Monday, April 18, 2011

Sell the Mets

Spring, and what better way to spend a kind April afternoon than at a doubleheader? In the spirit of Ernie Banks I thought, "Let's play two!".

Okay, I got there after the home team at a field called Citi had lost the opener. So the ballpark was not exactly hopping with excitement. Naturally they lost game two. And the piped in music was literally so loud I could not talk to anyone nor hear myself think. And I was frisked on my way in like a perp. What fun!

But this is only partly about how poorly the actual team in question (The New York Metropolitans)executes on the field (and boy do they fail to execute!).

Mainly it is about the clueless deformation and diminution of what remains one of the most valuable property-types in sports--an MLB franchise in the nation's largest and most sports-hungry market.

How did owner Wilpon allow his golden ball club to get as squalid and tarnished as it now comes across?

Mainly, the Wilpon problem appears to be born of both idiocy and duplicity--but that is only a guess based on what I can observe.

Here is a version of the misdeeds leading up to my call for the Wilpons to get out of the baseball business rapidly, before they utterly destroy the franchise.

Let us go back to the first dumb move: They hired as GM a guy, likable and NewYorky as he was (Omar Minaya), whose main theory seemed to be that the cure to any baseball ill was to add more Hispanic members to the roster. And apart from David Wright (more on him soon), it seems every high profile player Minaya bought or traded for or raised on the farm was Hispanic and it seemed to matter almost not at all whether that person was the best person for the job. And mind you, I believe baseball in general should be thrilled that Hispanics as a group have taken up a love of baseball because no one else seems to "get it" throughout the whole wide world except for the Japanese.

But that does not change the fact that the Mets had as a personnel strategy not a "best in class" approach but some other approach not based on being simply the best.

Second dumb move: hanging on to Jose Reyes and David Wright after several losing seasons. Considering their value on the trade market, and the fact that the team can finish poorly without either of the two players above, these men ought to have been traded already. Reyes is talented but undisciplined and inconsistent. Wright is a solid player but not anything like the superstar face-of-the-franchise they want him to be. One struggles to recall even a single clutch hit by Mr. Wright over the past several years ('nuf said).

Third dumb move: Building the clueless abomination that is their new ballpark, to wit:

-it is named after a notoriously awful bank that helped bring down the entire economy

-its welcoming rotunda honors a player who never played for the Mets, while relegating famous Mets to some other unknown place in the park

-the stadium design is "cookie cutter quirky", trying in vain to mimic Camden Yards and the Jake

-the color scheme in the park is black and orange, which matches nothing to do with the team and looks like a halloween show

-Shake Shack is the most interesting thing at the park, including the team

-rather than renovating historic, decrepit, subway-station-like, lovable old Shea, they tore it down and instead spent a billion dollars on a new park that nobody cares about and nobody needed.

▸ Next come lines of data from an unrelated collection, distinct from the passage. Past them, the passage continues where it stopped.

(** The characters of a term: [iter] stands at the one [ch] was made from.  The result is
    the term and the position behind it, [None] where the text ends with it. *)
Fixpoint read_word (term : string) (ch : N) (iter : list N) : string * option (list N) :=
  match iter with
  | [] => (term, None)
  | _ :: rest =>
      let term := term +:+ append_utf8 ch in
      match rest with
      | [] => (term, None)
      | c :: rest' =>
          let ch' := check_wordchar c in
          if negb (ch' =? 0)%N then read_word term ch' rest
          else
            match rest' with
            | [] => (term, Some rest)
            | n :: _ =>
                let nextch := check_wordchar n in
                let infix_ch := if is_decimal_digit ch && is_decimal_digit n then check_infix_digit c else check_infix c in
                if (nextch =? 0)%N || (infix_ch =? 0)%N then (term, Some rest)
                else
                  let term := if (infix_ch =? UNICODE_IGNORE)%N then term else term +:+ append_utf8 infix_ch in
                  read_word term nextch rest'
            end
      end
  end.

(** Up to three of the characters that may end a term; [start] is the term without them. *)
Fixpoint read_suffix (start term : string) (count : N) (iter : list N) : string * list N :=
  match iter with
  | [] => (term, [])
  | c :: rest =>
      let ch := check_suffix c in
      if (ch =? 0)%N then (if is_wordchar c then start else term, iter)
      else if (3 <? count + 1)%N then (start, iter)
      else read_suffix start (term +:+ append_utf8 ch) (count + 1) rest
  end.

(** A whole term, from its first character. *)
Definition read_term (ch : N) (iter : list N) : string * list N :=
  match read_word "" ch iter with
  | (term, None) => (term, [])
  | (term, Some iter) => read_suffix term term 0 iter
  end.

(** [add_text]: the loop over the terms of the text. *)
Fixpoint add_text_loop (max_ngram_length : N) (fuel : nat) (iter : list N) (m : counts) : res counts :=
  match fuel with
  | O => OutOfFuel
  | S fuel =>
      match skip_nonword iter with
      | None => Ok m
      | Some (ch, iter) =>
          let '(term, iter) := read_term ch iter in
          add_text_loop max_ngram_length fuel iter (add_ngrams max_ngram_length ("|" +:+ term +:+ "|") m)
      end
  end.

Definition add_text (max_ngram_length : N) (input : string) (m : counts) : res counts :=
  let iter := utf8_decode input in
  add_text_loop max_ngram_length (S (length iter)) iter m.

End builder.

(** *** The most frequent ngrams *)

Record NGramFreq := mkFreq { ngram : string; freq : N }.

#[export] Instance NGramFreq_eq_dec : EqDecision NGramFreq.
Proof. solve_decision. Defined.

(** [operator<]: the most frequent first, then by the ngram. *)
Definition freq_lt (a b : NGramFreq) : Prop :=
  (freq b < freq a)%N ∨ freq a = freq b ∧ str_lt (ngram a) (ngram b).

Fourth and most current dumb move: associating themselves with the biggest crook in all history, Mr. Bernie Madoff, once a family friend--now in a dark cell where he belongs.

It is true they have cobbled a new management team this year--a couple of California guys who've had some success. But the team today is four and eleven and looks exactly as lifeless as it did last year and the year before.

Put all that together with successive awful seasons including two-in-a-row historical collapses, and you have a team without leadership, without much to be proud of, and very little to no likability at all.

For the betterment of the National League fan base in New York, the Wilpons should divest themselves of the Mets and let someone take over who knows a little something about both baseball and team spirit.

Sell! The price will not be higher any time soon.